At the end of every month we get a jump-start on looking at recent money flow data. The analysis here serves two purposes. First, it shows which asset classes and sectors are seeing incremental buying interest and that (sometimes) explains recent price action. Second, it provides readers with a useful perspective on where other investors are putting incremental money to work.
Using data from the Investment Company Institute and ETF resource www.xtf.com, we have 3 points to make on money flows through February 24th:
#1: The early-year push of fresh money into equities is now over, but fixed income is still seeing broad investor interest.
- Week 1 of 2019 saw $11.3 billion of combined mutual/exchange traded fund equity buying, versus $6.3 billion into bond funds. Since then every week through mid-February (latest ICI data available) shows larger inflows into fixed income than equity, however. Year-to-date, bond fund inflows now total $56 billion; equities flows are now actually negative $2.4 billion YTD.
- You can blame mutual funds (read “retail investors”) for this reversal. Equity mutual fund flows were strong in the first few weeks of 2019, but turned negative in the first half of February. Fixed income mutual funds, by contrast, have been running weekly inflows of $5 billion to as much as $12 billion.
#2: Looking at just ETF money flow data, where we have data through yesterday, there are, however, some nascent and promising equity inflows. A wide variety of investors use ETFs, from hedge funds to day traders, robo-advisors and cost-conscious long-term individual investors, so the data here reflects a broader perspective than mutual funds alone.
- Total year-to-date ETF inflows are just $13.5 billion, but $8.1 billion (i.e. over 50% of the YTD total) did come in over the last week, the continuation of a trend that extends back through the prior month (+$18.2 billion).
- Looking at just equity ETFs, YTD flows are still -$13.2 billion, but the last week shows inflows of $7.8 billion (the prior 3 weeks were -$2.4 billion). The same holds true for US equity ETFs: -$20.2 billion YTD but +$6.5 billion in the last week (prior 3 weeks were -$4.6 billion).
- Emerging market equity ETFs have been strong asset gatherers all year: +$12.1 billion YTD, and +$910 million in the last week.
- Flows into bond ETFs have slowed/reversed: $23.1 billion YTD, but -$395 million in the last week (after receiving +$10 billion in the prior 3 weeks), with that capital apparently flowing into equities, as noted in the prior points.

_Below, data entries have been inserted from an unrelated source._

(* ===== verification/HandlerProps.v ===== *)
(** * HandlerProps: what the job handlers may do

    Properties of every run of the programs of Handlers.v, whatever the server, the queue,
    the embedder and the language model answer: a job acts on one vault, a dry run changes
    nothing, a purge deletes only what was garbage a moment before, a forgetting touches
    only what was confirmed, a curation writes once. *)

From Stdlib Require Import SpecFloat.
From S2P Require Import Prelude Job Text Scope PrivacyPass ProjectLinks ProjectServer Notes Markdown Float SearchServer Distill Calls Curator Handlers.

#[local] Open Scope Z_scope.
#[local] Open Scope prog_scope.

Section properties.
Context {UC : UlidCodec} {UP : UlidParser} {CP : ChronoParse} {EI : EmbedderInfo}.
Context {UN : UnicodeTables} {CT : CaseTables} {LM : Libm} {SJ : SectionJson} {RX : Regex}.

(** ** One job, one vault *)

(** The vaults a call names; a job that is enqueued names the one it serves. *)
Definition call_vaults (c : call) : list string :=
  match c with
  | GetNote v _ | GetNoteStatus v _ | GetNoteEmbedding v _ _ | GetTrust v _ | TitleLookup v _ | IdLookup v _
  | ListByLocus v _ | ListBySection v _ | ListByStatus v _ | ListGarbage v _ _ | SearchForget v _ _
  | ResyncForget v _ | DeleteNote v _ | RescanBatch v _ => [v]
  | ListByAgent _ vs => vs
  | PersistCurated req => pc_tenant_id req :: option_list (pc_target_vault req)
  | PersistEmbedding req => [default "main"%string (pe_vault_id req)]
  | PersistForget req => [pf_tenant_id req]
  | PersistDistill req => [pd_tenant_id req]
  | Enqueue job => [spec_tenant (spec job)]
  | _ => []
  end.
Definition within (v : string) (c : call) : Prop := Forall (eq v) (call_vaults c).

(** The vault of a job, if its guards let it pass. *)
Definition job_vault (mt : bool) (job : JobRecord) : option string :=
  let tenant t := match ensure_job_tenant t mt with Ok _ => Some t | Err _ => None end in
  match kind (spec job) with
  | Curate cs => tenant (cs_tenant_id cs)
  | Embed es => tenant (es_tenant_id es)
  | Validate vs => tenant (vs_tenant_id vs)
  | _ => match resolve_job_vault (scope (spec job)) mt with Ok v => Some v | Err _ => None end
  end.

Abbreviation stays v p := (always (within v) (λ _, True) p).

Ltac stay :=
  repeat first
    [ progress cbn [prog_bind ask always guard refuse]
    | match goal with |- _ ∧ _ => split end
    | match goal with |- True => exact I end
    | match goal with |- within _ _ => repeat constructor | |- mutates _ = false => reflexivity end
    | match goal with |- ∀ _, _ => intro end
    | match goal with |- always _ _ (match ?x with _ => _ end) => destruct x end
    | match goal with |- always _ _ (prog_bind _ _) => apply (always_bind _ (λ _, True)) end
    | assumption ].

#3: As far as what sorts of investment strategies and sectors are seeing the greatest ETF inflows of late, the data shows a mixed bag in terms of risk appetites:
- Both Growth and Value strategy ETFs are starting to see buying interest, with +$229 million/+$286 million of inflows respectively over the last week (and negative flows for both over the prior 3 weeks). Value funds are, however, digging out of a larger YTD hole, with total 2019 redemptions of $3.5 billion versus $1.6 billion for Value.
- Dividend-oriented strategies are seeing more interest than momentum over both the YTD (+$156 million vs. -$497 million) and the last week (+$256 million vs. +$118 million).
- Sector-specific funds are finally catching some interest, especially Health Care (+$886 million 1-week flows), Industrials (+$800 million), Technology (+$305 million), and Financials (+$294 million). All were either flat or negative in terms of money flows over the prior 3 weeks.
- Fixed income ETF investors are finally pushing out on the quality curve, with high yield fund flows +$874 million in the last week versus +$312 million for investment grade products. As for duration, short-term bond products are seeing the largest redemptions over the last week (-$2.8 billion) and month (a total of -$3.7 billion).
The upshot to all this:
- First, on the equity side: early days, but 2019 is shaping up a lot like prior years in terms of money flows. The start-of-year retail investor rush (via mutual funds) has petered out, at least for now. Further gains may pull them back in (perhaps through ETF buying, as we’ve seen in the last week), but corporate buybacks remain the primary source of capital inflows for US stocks.
- As far as fixed income, investor interest remains very strong (last week’s small ETF outflows is likely a blip) even as yields are nowhere near their 2018 levels. The first full week of February saw total bond fund buying of $16.1 billion, greater than 8 entire months last year.
- What we’ll be watching in March: just how bad Q1 US corporate earnings will be, and what that does to stock buyback levels. One can only imagine the Board of Director Capital Committee meetings on this topic as we wrap up the first quarter. This is the most important issue when it comes to equity market money flows, as the aggregate data we have presented in this note clearly shows.